# LO - reinforcing functional thinking

- remember the functional idea of trying to find language features that allow a concept to be modeled functionally in a way that, given the problem context, does not compromise complexity or safety 

# LO - iterators

use of iterators over data structure or iteration of data structure in conjunction with currying and objects (this is a very powerful paradigm - why ?

- iterators remove need for actual data : beneficial because
    - less storage   
    - immutable
- as an object via a closure - benefits
    - can be consumed by client objects multiple times
- can be curried - benefits
    - specifics of data to be iterated over can be parameterised

# Assessment notes

- Draw a diagram of the DMC
- define P and R mathematically
- define S mathematically
- define R mathematically
- should non defined states in S be captured by P and R ? Or should P and R assume S is valid ?
- can you keep rolling after you have passed the winning post, or is victory assumed ?
- do you need a max iteration variable ?
- how do I know why it stopped ?
- how much does your code resemble the pseudo code for the "beautiful in its simplicity" algorithm described in (ref goes here) ?
- what features are there in your implementation that are not in the pseudo code ? Do they obscure the purpose of your code ?
- if you were the an author of (ref goes here) would you modify the pseudo code in anyway ? If so how and why? If not, why not ?
- When you were testing your code to see if it works (assuming you did), how did you "know" if it worked or not ? What benchmark did you use to test it ?
- Did you test your implementation of value iteration on any simple test cases ? Could these be made into unit tests ?
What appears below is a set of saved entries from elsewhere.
(** ** Lemmas on a direction *)

Lemma record_keys_from_secret_Ok secret :
  ∃ k, record_keys_from_secret secret = Ok k ∧ rk_seq k = 0.
Proof.
  unfold record_keys_from_secret. destruct (traffic_key_Ok secret) as (k & -> & _).
  cbn [rbind]. destruct (traffic_iv_Ok secret) as (iv & -> & _). cbn. eauto.
Qed.

Lemma rotate_Ok d :
  ∃ secret keys, next_application_traffic_secret d.1 = Ok secret ∧
    record_keys_from_secret secret = Ok keys ∧ rotate d = Ok (secret, keys) ∧ rk_seq keys = 0.
Proof.
  unfold rotate. destruct (next_secret_Ok d.1) as (secret & -> & _). cbn [rbind].
  destruct (record_keys_from_secret_Ok secret) as (keys & E & Hs). rewrite E. cbn. eauto 10.
Qed.

Lemma rotate_posts_Ok d ps : 0 ≤ rk_seq d.2 → ∃ d', rotate_posts d ps = Ok d' ∧ 0 ≤ rk_seq d'.2 ≤ rk_seq d.2.
Proof.
  revert d. induction ps as [|[r|m] ps IH]; intros d Hd; cbn [rotate_posts].
  - exists d. split; [done|lia].
  - destruct (rotate_Ok d) as (sec & keys & _ & _ & -> & Hk). cbn [rbind].
    destruct (IH (sec, keys)) as (d' & -> & Hd'); [cbn; lia|]. exists d'. cbn in *. split; [done|lia].
  - apply IH. done.
Qed.

Lemma item_type_nonzero it : (item_content it).1 ≠ x00.
Proof. by destruct it. Qed.

Lemma send_item_Ok d it :
  item_ok it → 0 ≤ rk_seq d.2 < 2 ^ 64 - 1 →
  ∃ ct d', let keys := mk_RecordKeys (rk_key d.2) (rk_iv d.2) (rk_seq d.2 + 1) in
    let n := len (item_content it).2 + 17 in
    send_item d it = Ok (record_header n ++ ct, d') ∧ len ct = n ∧
    open d.2 (record_header n) ct = Ok (item_content it, keys) ∧
    0 ≤ rk_seq d'.2 ≤ rk_seq d.2 + 1 ∧
    match it with
    | IData _ => d' = (d.1, keys)
    | IPost ps => rotate_posts (d.1, keys) ps = Ok d'
    end.
Proof.
  intros [Hlen _] Hs. unfold MAX_PLAINTEXT in Hlen. cbv zeta.
  destruct (seal_Ok d.2 (item_content it).1 (item_content it).2) as (ct & Es & Hct & _); [lia..|].
  destruct (seal_open d.2 (item_content it).1 (item_content it).2) as (r & Es' & _ & _ & Eo);
    [apply item_type_nonzero|lia..|].
  assert (r = record_header (len (item_content it).2 + 17) ++ ct) as -> by congruence.
  rewrite ztake_app, zdrop_app in Eo by (by rewrite record_header_len).
  unfold send_item. rewrite Es. cbn [rbind]. exists ct. destruct it as [c|ps].
  - eexists. split; [done|]. cbn. split_and!; [done|exact Eo|lia|lia|done].
  - destruct (rotate_posts_Ok (d.1, mk_RecordKeys (rk_key d.2) (rk_iv d.2) (rk_seq d.2 + 1)) ps) as (d' & E & Hd');
      [cbn; lia|]. cbn in Hd'. exists d'. rewrite E. cbn. split_and!; [done|done|exact Eo|lia|lia|done].
Qed.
### Implement a mapping $S \rightarrow 2^{S}$ associating a state $s$ with its set of reachable states $S^{'} \subseteq 2^{S}$.

For piglet, given a valid state $(i,j,k)$ then $(i,j,k) \rightarrow \left\{(i,j,k+1),(i+k,j,0),(i,j,0) \right\}$

In [1]:
from pymonad.tools import curry
from collections import defaultdict
from copy import deepcopy


### Model actions

### Model the probability $P(s^{'}|s,a)$

### Model Reward 

### Implement value iteration

In [3]:
@curry(6)
def value_iteration(S,A,P,R,gamma,V) :
    V_dash = deepcopy(V)
    for s,S_dash in S() :
            V_dash[s] = max([(sum([P(s,s_dash,a)*(R(s,s_dash,a) + gamma*V[s_dash][0]) for s_dash in S_dash()]),a) for a in A()])
    return V_dash
    

#### methods to test for convergence 

In [12]:
@curry(3)
def bounding_box_convergence(epsilon,V,V_dash) :
    delta = 0.0
    for s in V :
        delta = max(delta,abs(V_dash[s][0] - V[s][0]))
    return True if delta < epsilon else False
        

### Check the value iteration implementation

See [this article](https://artint.info/2e/html2e/ArtInt2e.Ch9.S5.SS2.html#Ch9.F16) for details of the test problems

#### actions

In [5]:
def lifestyle_actions() :
    for action in {"party","relax"} :
        yield action
    pass

#### state transistions

In [6]:
def lifestyle_transitions() :
    def codomain() :
        for s_dash in {"healthy","sick"} :
            yield s_dash 
    for s,S_dash in {("healthy",codomain),("sick",codomain)} :
        yield s,S_dash
    return 

#### state transition probabilities

In [7]:
def lifestyle_transition_probabilities(s,s_dash,action) :
    match (s,s_dash,action) :
        case ("healthy","healthy","party") : return 0.7
        case ("healthy","sick","party") : return 0.3
        case ("healthy","healthy","relax") : return 0.95
        case ("healthy","sick","relax") : return 0.05
        case ("sick","healthy","party") : return 0.1
        case ("sick","sick","party") : return 0.9
        case ("sick","healthy","relax") : return 0.5
        case ("sick","sick","relax") : return 0.5

#### state transition rewards

In [8]:
def lifestyle_transition_rewards(s,s_dash,action) :
    match (s,action) :
        case ("healthy","relax") : return 7.0
        case ("healthy","party") : return 10.0
        case ("sick","relax") : return 0.0
        case ("sick","party") : return 2.0
        

#### solution

In [9]:
lifestyle_value_iteration = value_iteration(lifestyle_transitions,
                                            lifestyle_actions,
                                            lifestyle_transition_probabilities,
                                            lifestyle_transition_rewards,
                                            0.8)
lifestyle_converged = bounding_box_convergence(0.001)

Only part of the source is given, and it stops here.